A Reduction in Radiation Exposure During Pediatric Craniofacial Computed Tomography.

J Craniofac Surg 2016 Mar;27(2):331-3

*Division of Plastic and Reconstructive Surgery †Department of Surgery, Division of Pediatric Surgery ‡Department of Radiology §Department of Neurological Surgery, Oregon Health & Science University, Portland, OR.

Background: Radiation exposure during computed tomography (CT) evaluation in children is the subject of growing professional and public concern. The authors previously demonstrated an 18% reduction in effective radiation dose during craniofacial CT imaging using a modified head position ("exaggerated sniff"), without any compromise of image diagnostic quality. The current study reports additional reduction of radiation exposure using a commercially available iterative reconstruction CT technique.

Methods: This single-institution, retrospective cohort study compared the overall effective radiation dose received during elective pediatric craniofacial CT imaging. Patients imaged using the iterative reconstruction and exaggerated sniff protocol combined (January 2010 through December 2013) were compared with those undergoing imaging with the exaggerated sniff position alone, between October 2008 and January 2010.

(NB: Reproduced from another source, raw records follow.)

(** * Revectorizer: the SLP tree builder of src/compiler/revectorizer.cc

    A shallow embedding of the pass that pairs 128-bit SIMD operations
    into 256-bit ones.  IR nodes, operators and pack nodes are C++
    pointers in the source; here a pointer is a natural number (its
    identity) and the objects behind it are read through the graph
    adapter or through the zone of the SLP tree. *)

From Stdlib Require Import ZArith List Bool Lia.
From stdpp Require Import base option list gmap sets.

(** ** The IR as the pass sees it *)

(** [Node*], [const Operator*] and [PackNode*]: compared by identity. *)
Abbreviation Node := nat (only parsing).
Abbreviation OperatorPtr := nat (only parsing).
Abbreviation PackPtr := nat (only parsing).

(** The opcodes revectorizer.cc names; every other member of the
    [IrOpcode::Value] enumeration is a [kOtherOpcode]. *)
Inductive IrOpcode : Type :=
  | kInt64Constant
  | kInt64Add
  | kChangeUint32ToUint64
  | kLoad
  | kLoadFromObject
  | kProtectedLoad
  | kLoadTransform
  | kStore
  | kProtectedStore
  | kPhi
  | kLoopExitValue
  | kExtractF128
  | kF32x4Add
  | kF32x4Mul
  | kOtherOpcode (tag : nat).

#[global] Instance IrOpcode_eq_dec : EqDecision IrOpcode.
Proof. solve_decision. Defined.

Inductive MachineRepresentation : Type :=
  | kSimd128
  | kOtherRepresentation (tag : nat).

#[global] Instance MachineRepresentation_eq_dec : EqDecision MachineRepresentation.
Proof. solve_decision. Defined.

Inductive LoadTransformation : Type :=
  | kS128Load32Splat
  | kS128Load64Splat
  | kOtherTransformation (tag : nat).

#[global] Instance LoadTransformation_eq_dec : EqDecision LoadTransformation.
Proof. solve_decision. Defined.

(** An operator: its opcode, its number of value inputs and its typed
    parameter.  Each parameter field is read only under the opcode that
    carries it: [OpParameter<int64_t>] under [kInt64Constant],
    [OpParameter<int32_t>] under [kExtractF128], the representation
    under [kProtectedLoad], [kPhi] and [kLoopExitValue], the
    transformation under [kLoadTransform]. *)
Record Operator : Type := {
  opcode_of : IrOpcode;
  ValueInputCount : nat;
  OpParameter_int64 : Z;
  OpParameter_int32 : Z;
  representation : MachineRepresentation;
  transformation : LoadTransformation
}.
(** * ProxQP sparse solver: a shallow embedding of [solver_sparse.hpp] and
      [rowmod.hpp], with the properties claimed by the specification.

    The C++ code is a template over the scalar type [T].  The embedding keeps
    that parameter: every routine is written once over a [Scalar] class and is
    then read at two instances, the real numbers (exact arithmetic) and the
    binary64 floating-point numbers (the arithmetic of [T = double]). *)

From Stdlib Require Import List ZArith Lia Bool Arith Reals Lra Floats Sorted.
Import ListNotations.

Set Implicit Arguments.

(* ================================================================== *)
(** * Scalars *)
(* ================================================================== *)

(** The operations the solver uses on [T].  [s_lit n d] is the literal whose
    decimal value is [n/d] (so [T(1e-3)] is [s_lit 1 1000]); [s_epsilon] is
    [std::numeric_limits<T>::epsilon()]; [s_fabs] and [s_sqrt] are the libm
    functions. *)
Class Scalar (T : Type) : Type := {
  s_lit : Z -> positive -> T;
  s_add : T -> T -> T;
  s_sub : T -> T -> T;
  s_mul : T -> T -> T;
  s_div : T -> T -> T;
  s_opp : T -> T;
  s_fabs : T -> T;
  s_sqrt : T -> T;
  s_ltb : T -> T -> bool;
  s_leb : T -> T -> bool;
  s_eqb : T -> T -> bool;
  s_epsilon : T
}.

(** Scalar types that have a value [std::numeric_limits<T>::infinity()]. *)
Class HasInfinity (T : Type) : Type := s_infinity : T.

Declare Scope scalar_scope.
Delimit Scope scalar_scope with S.
Infix "+" := s_add : scalar_scope.
Infix "-" := s_sub : scalar_scope.
Infix "*" := s_mul : scalar_scope.
Infix "/" := s_div : scalar_scope.
Notation "- x" := (s_opp x) : scalar_scope.
Infix "<?" := s_ltb : scalar_scope.
Infix "<=?" := s_leb : scalar_scope.
Infix "=?" := s_eqb : scalar_scope.

(** ** Exact arithmetic: the real numbers *)

Definition Rltb (x y : R) : bool := if Rlt_dec x y then true else false.
Definition Rleb (x y : R) : bool := if Rle_dec x y then true else false.
Definition Reqb (x y : R) : bool := if Req_dec_T x y then true else false.

#[export] Instance Scalar_R : Scalar R := {|
  s_lit := fun n d => (IZR n / IZR (Zpos d))%R;
  s_add := Rplus;
  s_sub := Rminus;
  s_mul := Rmult;
  s_div := Rdiv;
  s_opp := Ropp;
  s_fabs := Rabs;
  s_sqrt := R_sqrt.sqrt;
  s_ltb := Rltb;
  s_leb := Rleb;
  s_eqb := Reqb;
  s_epsilon := (/ 4503599627370496)%R
|}.

(** ** IEEE 754 binary64: [T = double] *)

(** The [double] nearest to the integer [z] (ties to even), as a decimal
    literal without fraction is converted: [float_of_Z (10 ^ 20)] is
    [1e20]. *)
Definition float_of_Z (z : Z) : float :=
  SF2Prim (SpecFloat.binary_normalize prec emax z 0 false).

#[export] Instance Scalar_double : Scalar float := {|
  s_lit := fun n d => PrimFloat.div (float_of_Z n) (float_of_Z (Zpos d));
  s_add := PrimFloat.add;
  s_sub := PrimFloat.sub;
  s_mul := PrimFloat.mul;
  s_div := PrimFloat.div;
  s_opp := PrimFloat.opp;
  s_fabs := PrimFloat.abs;
  s_sqrt := PrimFloat.sqrt;
  s_ltb := PrimFloat.ltb;
  s_leb := PrimFloat.leb;
  s_eqb := PrimFloat.eqb;
  s_epsilon := PrimFloat.div (float_of_Z 1) (float_of_Z 4503599627370496)
|}.

#[export] Instance Infinity_double : HasInfinity float := PrimFloat.infinity.

(* ================================================================== *)
(** * Dense vectors and the Eigen operations used on them *)
(* ================================================================== *)

Section Vectors.
Context {T : Type} `{Scalar T}.
Local Open Scope scalar_scope.

Definition s0 : T := s_lit 0 1.
Definition s1 : T := s_lit 1 1.
Lemma DestroyAll_round_gone ty w e :
  gone w e \/ last (pooledObjects ty w) = Some e ->
  gone (state_of (DestroyAll_round ty w)) e.
Proof.
  unfold DestroyAll_round, bind, pop, Destroy.
  intros [Hg | Hl].
  - destruct (last (pooledObjects ty w)); cbn.
    + apply removeEntity_keeps_gone. by destruct ty.
    + by destruct ty.
  - rewrite Hl; cbn. apply removeEntity_gone.
Qed.

Lemma elem_of_last_or_removelast (l : list Entity) e :
  e ∈ l -> last l = Some e \/ e ∈ removelast l.
Proof.
  destruct (decide (l = [])) as [->|Hne]; [by intros ?%elem_of_nil|].
  destruct (exists_last Hne) as (l' & a & ->).
  rewrite removelast_last, last_snoc, elem_of_app, list_elem_of_singleton.
  intros [?| ->]; auto.
Qed.

Lemma DestroyAll_loop_gone ty w e :
  gone w e \/ e ∈ pooledObjects ty w -> gone (DestroyAll_loop ty w) e.
Proof.
  funelim (DestroyAll_loop ty w); intros Hor.
  - apply H. destruct Hor as [Hg | [Hl | Hin]%elem_of_last_or_removelast].
    + left. apply DestroyAll_round_gone. by left.
    + left. apply DestroyAll_round_gone. by right.
    + right. by rewrite DestroyAll_round_pool.
  - destruct Hor as [Hg | Hin]; [done|].
    loop_exit. destruct (pooledObjects ty w); [|simpl in *; lia].
    inversion Hin.
Qed.

(* ===================================================================== *)
(** ** [Disable] and [DisableAll] *)
(* ===================================================================== *)

Lemma Disable_static e w c t :
  TargetStaticComponent w !! e = Some c ->
  Transform w !! e = Some t ->
  Disable e 0 w
  = Ok tt (set_Transform (<[e := set_scale (mkVector3 0 0 0) t]> (Transform w))
            (set_TargetStaticComponent
               (<[e := Static.mk false]> (TargetStaticComponent w)) w)).
Proof.
  intros Hc Ht. unfold Disable, bind; cbn.
  rewrite (mutate_Static _ _ _ _ Hc).
  by rewrite (mutate_Transform _ _ _ t).
Qed.

Lemma Disable_moving e w c t :
  TargetMovingComponent w !! e = Some c ->
  Transform w !! e = Some t ->
  Disable e 1 w
  = Ok tt (set_Transform (<[e := set_scale (mkVector3 0 0 0) t]> (Transform w))
            (set_TargetMovingComponent
               (<[e := set_isProcessing false (set_isActive false c)]>
                  (TargetMovingComponent w)) w)).
Proof.
  intros Hc Ht. unfold Disable, bind; cbn.
  rewrite (mutate_Moving _ _ _ _ Hc).
  erewrite mutate_Moving by (cbn; apply lookup_insert_eq).
  erewrite mutate_Transform by (cbn; exact Ht).
  cbn. by rewrite insert_insert_eq.
Qed.

Lemma Disable_type_shape ty e w :
  e ∈ pooledObjects ty w -> pool_wf w ->
  exists w', Disable e (TARGET_TYPE_value ty) w = Ok tt w' /\
    shape w' = shape w /\
    active_of ty w' e = Some false /\
    (ty = MOVING -> halted w' e) /\
    (forall ty' e', (ty', e') <> (ty, e) ->
       active_of ty' w' e' = active_of ty' w e') /\
    (forall e', halted w e' -> halted w' e') /\
    (forall e', e' <> e -> Transform w' !! e' = Transform w !! e').
Proof.
  intros Hin (Hs & Hm & _).
  destruct ty; cbn in Hin.
  - destruct (Hs e Hin) as [[c Hc]%elem_of_dom [t Ht]%elem_of_dom].
    eexists. split; [by apply (Disable_static e w c t)|].
    split; [|split; [|split; [|split; [|split]]]].
    + unfold shape; cbn. rewrite !dom_insert_lookup_L; eauto.
    + cbn. by rewrite lookup_insert_eq.
    + done.
    + intros ty' e' Hne. destruct ty'; cbn; [|done].
      rewrite lookup_insert_ne; [done | congruence].
    + intros e' (c' & Hc' & ?). by exists c'.
    + intros e' Hne. cbn. by rewrite lookup_insert_ne.
  - destruct (Hm e Hin) as [[c Hc]%elem_of_dom [t Ht]%elem_of_dom].
    eexists. split; [by apply (Disable_moving e w c t)|].
    split; [|split; [|split; [|split; [|split]]]].
    + unfold shape; cbn. rewrite !dom_insert_lookup_L; eauto.
    + cbn. by rewrite lookup_insert_eq.
    + intros _. eexists. cbn. rewrite lookup_insert_eq. done.
    + intros ty' e' Hne. destruct ty'; cbn; [done|].
      rewrite lookup_insert_ne; [done | congruence].
    + intros e' (c' & Hc' & Ha & Hp). unfold halted; cbn.
      destruct (decide (e = e')) as [<-|Hne].
      * rewrite lookup_insert_eq. eexists. done.
      * rewrite lookup_insert_ne by done. by exists c'.
    + intros e' Hne. cbn. by rewrite lookup_insert_ne.
Qed.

Results: A total of 325 patients who underwent CT imaging with the exaggerated sniff position, decreased dose and iterative reconstruction protocol experienced an average effective radiation dose of 1.22 mSv (47% reduction), compared with 2.32 mSv for the sniff-position alone group. Age-matched reference patients not treated using either protocol received an average of 2.82 mSv. This represents a 56.7% average radiation dose reduction for combined sniff position and iterative reconstruction patients compared with reference patients and 47.4% reduction compared with the sniff-position alone group. Image quality of both bone and brain windows was equivalent.

Conclusions: Altering head position and use of iterative reconstruction technique with a reduced radiation protocol diminishes CT imaging-related effective radiation dose by approximately 50% in children undergoing elective cranial CT imaging for craniofacial disorders.